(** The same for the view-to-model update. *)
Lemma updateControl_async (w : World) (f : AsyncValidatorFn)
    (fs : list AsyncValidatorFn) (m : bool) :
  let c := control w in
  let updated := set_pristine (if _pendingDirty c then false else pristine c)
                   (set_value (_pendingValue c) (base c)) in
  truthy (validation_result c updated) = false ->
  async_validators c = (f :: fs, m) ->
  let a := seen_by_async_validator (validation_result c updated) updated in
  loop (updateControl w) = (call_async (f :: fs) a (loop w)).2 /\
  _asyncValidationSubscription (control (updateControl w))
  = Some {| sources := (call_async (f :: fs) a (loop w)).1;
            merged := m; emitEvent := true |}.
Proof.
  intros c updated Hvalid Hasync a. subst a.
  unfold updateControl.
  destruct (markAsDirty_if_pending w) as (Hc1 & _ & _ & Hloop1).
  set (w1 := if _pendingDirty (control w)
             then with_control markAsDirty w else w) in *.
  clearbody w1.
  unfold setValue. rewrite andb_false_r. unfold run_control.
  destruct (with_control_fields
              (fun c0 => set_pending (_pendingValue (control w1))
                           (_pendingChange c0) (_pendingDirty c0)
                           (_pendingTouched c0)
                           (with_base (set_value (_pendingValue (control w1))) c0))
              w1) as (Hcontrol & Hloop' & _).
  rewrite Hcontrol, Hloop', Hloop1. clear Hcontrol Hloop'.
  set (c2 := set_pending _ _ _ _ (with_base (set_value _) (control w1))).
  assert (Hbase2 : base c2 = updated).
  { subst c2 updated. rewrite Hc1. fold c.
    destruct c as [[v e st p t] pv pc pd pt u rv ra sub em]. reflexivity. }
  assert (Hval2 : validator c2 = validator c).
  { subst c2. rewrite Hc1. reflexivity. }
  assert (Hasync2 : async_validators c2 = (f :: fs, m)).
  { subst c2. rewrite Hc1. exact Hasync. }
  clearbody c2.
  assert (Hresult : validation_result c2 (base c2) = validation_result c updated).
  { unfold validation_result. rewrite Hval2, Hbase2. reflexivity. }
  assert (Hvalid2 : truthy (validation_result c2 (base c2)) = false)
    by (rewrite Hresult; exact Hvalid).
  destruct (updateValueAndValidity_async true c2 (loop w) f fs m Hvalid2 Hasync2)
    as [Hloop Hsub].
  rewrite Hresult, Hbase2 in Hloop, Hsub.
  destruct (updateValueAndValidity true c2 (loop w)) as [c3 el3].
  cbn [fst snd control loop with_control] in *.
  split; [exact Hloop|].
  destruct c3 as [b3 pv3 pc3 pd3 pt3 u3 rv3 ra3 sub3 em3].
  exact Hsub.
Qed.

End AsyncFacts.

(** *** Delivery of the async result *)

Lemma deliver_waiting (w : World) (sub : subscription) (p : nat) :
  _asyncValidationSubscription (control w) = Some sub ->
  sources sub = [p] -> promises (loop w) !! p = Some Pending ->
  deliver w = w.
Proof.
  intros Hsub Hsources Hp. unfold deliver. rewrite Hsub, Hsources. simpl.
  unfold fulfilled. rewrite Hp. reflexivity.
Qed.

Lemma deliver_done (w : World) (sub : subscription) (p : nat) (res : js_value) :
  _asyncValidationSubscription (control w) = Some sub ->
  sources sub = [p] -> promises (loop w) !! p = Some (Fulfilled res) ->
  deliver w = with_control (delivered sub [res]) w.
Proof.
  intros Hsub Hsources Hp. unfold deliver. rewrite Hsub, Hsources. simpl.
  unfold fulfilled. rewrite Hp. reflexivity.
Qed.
==
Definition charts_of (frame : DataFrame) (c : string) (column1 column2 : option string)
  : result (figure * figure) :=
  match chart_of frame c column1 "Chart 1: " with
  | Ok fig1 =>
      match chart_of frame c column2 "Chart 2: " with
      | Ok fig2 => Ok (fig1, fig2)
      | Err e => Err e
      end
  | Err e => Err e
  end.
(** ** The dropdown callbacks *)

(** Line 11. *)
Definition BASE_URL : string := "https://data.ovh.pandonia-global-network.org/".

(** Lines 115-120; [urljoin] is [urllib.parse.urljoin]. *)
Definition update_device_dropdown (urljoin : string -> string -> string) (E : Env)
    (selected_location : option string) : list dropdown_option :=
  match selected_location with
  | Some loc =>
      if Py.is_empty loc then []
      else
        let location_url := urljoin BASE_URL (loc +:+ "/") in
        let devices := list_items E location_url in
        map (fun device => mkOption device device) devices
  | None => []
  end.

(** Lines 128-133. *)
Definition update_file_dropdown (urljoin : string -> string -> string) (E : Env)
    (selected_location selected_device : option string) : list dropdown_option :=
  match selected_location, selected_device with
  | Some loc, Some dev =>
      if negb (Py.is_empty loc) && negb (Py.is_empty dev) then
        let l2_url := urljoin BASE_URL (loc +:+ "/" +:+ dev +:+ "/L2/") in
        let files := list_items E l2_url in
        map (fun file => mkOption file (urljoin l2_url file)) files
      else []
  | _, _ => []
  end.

▶ [What you need to do] Write out exactly the lines above between the line with "Definition BASE_URL : string" and the line with "(** Lines 128-133. *)", inclusive, and nothing beyond them.

▶ [Response area]
Definition BASE_URL : string := "https://data.ovh.pandonia-global-network.org/".

(** Lines 115-120; [urljoin] is [urllib.parse.urljoin]. *)
Definition update_device_dropdown (urljoin : string -> string -> string) (E : Env)
    (selected_location : option string) : list dropdown_option :=
  match selected_location with
  | Some loc =>
      if Py.is_empty loc then []
      else
        let location_url := urljoin BASE_URL (loc +:+ "/") in
        let devices := list_items E location_url in
        map (fun device => mkOption device device) devices
  | None => []
  end.

(** Lines 128-133. *)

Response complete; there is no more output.